The village's all here, laughing and clapping, pushing right up to have a feel (perhaps an American in a sari feels different). One woman tosses me her baby and I can't help but feel slightly like Angelina Jolie, ethnic baby in hand, towering over a crowd of locals, wearing traditional garb; the only difference is I'm not taking this baby home...and perhaps a few other things. Another woman brings the tail of my sari up over my head, Muslim style, which brings another round of cheering.

Court has managed to stay out of the limelight for the moment being, but soon they spot her and away she's whisked, emerging a few minutes later dripping in silk and smiling ear to ear. After a brief photo shoot, much to the amusement of the crowd that's fighting to get an arm in, we are disrobed, reclothed in "American dress," and then tugged two door down. We're sat again in a tiny living area, this time without a fan, where more tea and biscuits await. Again the small talk and staring and smiling, until someone decides that the timer's gone off and it's their turn to feed the foreigners.

This goes on for hours, and at the last house we're served Sweet Burri; a fried dough puff filled with sugar and coconut, which I can hardly appreciate, as I've been near to bursting and about to go into a sugar induced seizure for the past three hours. One of their daughters is getting married next week and we're given an invitation and made to promise we'll be there; Saturday at 4 pm we're to arrive at the house to partake in pre-game ceremonies and then the wedding at 10 am the following day. We exchange phone numbers and assure them that we wouldn't miss this opportunity to get a better glimpse into their lives and culture for anything (in fewer words), and bid our farewells while shaking hands with everyone in sight.
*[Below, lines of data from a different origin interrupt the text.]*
(** [emptyVolume], [redisDataVolume], [redisVolumes] *)
Definition emptyVolume : Volume := mkVolume redisStorageVolumeName VolEmptyDir.
Definition redisDataVolume cl : option Volume :=
  match Storage (Spec cl) with
  | None => Some emptyVolume
  | Some st =>
      if decide (st_Type st = Ephemeral) then Some emptyVolume
      else if decide (st_Type st = PersistentClaim) then None
      else Some emptyVolume
  end.
Definition redisVolumes cl : list Volume :=
  let volumes := [mkVolume configMapVolumeName (VolConfigMap (RedisConfigMapName (drc_Name cl)) 493)] in
  let volumes := match redisDataVolume cl with Some v => volumes ++ [v] | None => volumes end in
  match Backup (Restore cl) with
  | None => volumes
  | Some backup =>
      if negb (IsRestoreFromBackup cl) || negb (IsRestoreRunning cl) then volumes
      else
        let volumes := volumes ++ [mkVolume "rcloneconfig" (VolSecret (RCloneSecretName backup))] in
        match be_Local (b_Backend (b_Spec backup)) with
        | Some l =>
            if IsRefLocalPVC backup then volumes ++ [mkVolume redisRestoreLocalVolumeName (local_VolumeSource l)]
            else volumes
        | None => volumes
        end
  end.

(** [volumeMounts], [customContainerEnv] *)
Definition volumeMounts : list VolumeMount :=
  [mkVolumeMount redisStorageVolumeName "/data" "" false; mkVolumeMount configMapVolumeName "/conf" "" false].
Definition customContainerEnv (env customEnv : list EnvVar) : list EnvVar := env ++ customEnv.

(** [getAffinity] *)
Definition getAffinity cl labels : option Affinity :=
  match spec_Affinity (Spec cl) with
  | Some affinity => Some (AffinityCopied affinity)
  | None =>
      let preferred := [(100, hostnameTopologyKey, {[ LabelClusterName := drc_Name cl ]} : label_map)] in
      if RequiredAntiAffinity (Spec cl) then Some (PodAntiAffinity preferred [(hostnameTopologyKey, labels)])
      else Some (PodAntiAffinity preferred [])
  end.

(** [persistentClaim], for the storage of the specification *)
Definition persistentClaim (st : RedisStorage) labels : PersistentVolumeClaim :=
  mkPVC (newObjectMeta redisStorageVolumeName "" labels []) ["ReadWriteOnce"]
    {[ "storage" := st_Size st ]} (Some (st_Class st)) (Some "Filesystem").

(** [mergeRenameCmds] *)
Definition keep_user_cmd (systemRenameCmdMap : gmap string string) (cmd : string) : bool :=
  match Fields cmd with
  | [flag; name; _] =>
      if decide (ToLower flag = "--rename-command") then
        match systemRenameCmdMap !! name with Some _ => false | None => true end
      else true
  | _ => true
  end.
Definition mergeRenameCmds (userCmds : list string) (systemRenameCmdMap : gmap string string) : list string :=
  let cmds := foldl (λ cmds cmd, if keep_user_cmd systemRenameCmdMap cmd then cmds ++ [cmd] else cmds) [] userCmds in
  let renameCmdSlice :=
    (λ kv, "--rename-command " +:+ (kv : string * string).1 +:+ " " +:+ kv.2) <$> range 61 systemRenameCmdMap in
  cmds ++ sort_by string_less renameCmdSlice.

(** [getRedisCommand] *)
Definition getRedisCommand (rename_file : option string) cl (password : option EnvVar) : list string :=
  let cmd := ["/conf/fix-ip.sh"; "redis-server"; "/conf/redis.conf"; "--cluster-enabled yes";
              "--cluster-config-file /data/nodes.conf"] in
  let cmd := match password with
    | Some _ => cmd ++ ["--requirepass '$(" +:+ PasswordENV +:+ ")'"; "--masterauth '$(" +:+ PasswordENV +:+ ")'"]
    | None => cmd
    end in
  cmd ++ mergeRenameCmds (Command (Spec cl)) (BuildCommandReplaceMapping rename_file).

(** [redisServerContainer]; nil [Resources] are dereferenced. *)
Definition redisServerContainer (rename_file : option string) cl (password : option EnvVar) : go Container :=
  let probe := ExecProbe graceTime 5 ["sh"; "-c"; "redis-cli -h $(hostname) ping"] in
  match Resources (Spec cl) with
  | None => Panics
  | Some resources =>
      let env := [mkEnvVar "POD_IP" "" (Some (mkEnvVarSource (Some "status.podIP") None None))] in
      let env := match password with Some p => env ++ [p] | None => env end in
      Val {| c_Name := redisServerName;
             c_Image := Image (Spec cl);
             c_ImagePullPolicy := ImagePullPolicy (Spec cl);
             c_Command := getRedisCommand rename_file cl password;
             c_Args := [];
             c_Ports := [mkContainerPort "client" 6379 "TCP"; mkContainerPort "gossip" 16379 "TCP"];
             c_Env := customContainerEnv env (Env (Spec cl));
             c_Resources := resources;
             c_VolumeMounts := volumeMounts;
             c_LivenessProbe := Some probe;
             c_ReadinessProbe := Some probe;
             c_Lifecycle := Some (ExecLifecycle
               ["/bin/sh"; "-c"; "echo ${REDIS_PASSWORD} > /data/redis_password"]
               ["/bin/sh"; "/conf/shutdown.sh"]);
             c_SecurityContext := ContainerSecurityContext (Spec cl) |}
  end.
We take off into the night with our care packages of Sweet Burri and salty mangoes, the children escorting us skipping and shrieking down to the main road.

We're thoroughly exhausted, can't even look at street food stalls we're passing, but smiling from toe to hair. This has just turned into one of the best days ever. We hurry back to the room and then high tail it to the bus station, we need to catch the last train north to Ooty. We get there in time, but the bus is full. I convince the ticket-taker to allow us to put our bags in the aisle and sit on them; a few extra rupees for him and he's sold. Soon we're slowly crawling up the mountains, the air cooling as we gradually ascend. I'm glad it's dark out because the roads are crap, the bus is 30 years past it's prime and there are no guard-rails between us and the valley floor far below.

But India, today I love you.

Friday, March 20, 2009

Cruisin' the Keralan Backwaters and Fort Kochin

Monday March 9th, 2009 (12 days ago):

Our hellish train journey brings us deep into Kerala, which in 1957 made history by democratically electing a communist-led government. We hop off in Allepey, the gateway to the Keralan backwaters, from where we'll catch a ride on a houseboat. The backwaters are a chain of lagoons and lakes, connected by canals and fed by some 38 rivers. The labyrinthine system is formed by more than 900km of waterways and connects towns and cities, providing a superb mode of transport for people and goods.

We are met at the station by Mattiew, a guy who's been recommended to us to help sort out our houseboat cruise. He takes us to his guesthouse; it's brand new, has a grand marble staircase, and the most beautiful toilet I've seen in weeks. We settle in for the night and rest up for our day of cruising tomorrow. Tom, an Australian we met in Hampi, arrives at 6 am and takes our numbers up to 6. A few hours later we arrive at the dock and are told our vessel's not there yet. We're waiting between two plush looking boats, but I'm expecting ours to be a pole powered, simple amenities deal, seems how it's only costing $20 each for the night and three meals.

In pulls a floating fortress, wedging tightly between the other boats. 8000 rupees has landed us the nicest looking ship on the river; four bedrooms, all with one exterior wall of glass and individual bathroom, a beautiful dining room with a round table that'd be the envy of the knights, and an open air living room complete with polished dark wood walls and a flat screen. It's a palace equipped with a four person crew, whose sole purpose is to keep us happy. I'm pretty sure I don't deserve any of this.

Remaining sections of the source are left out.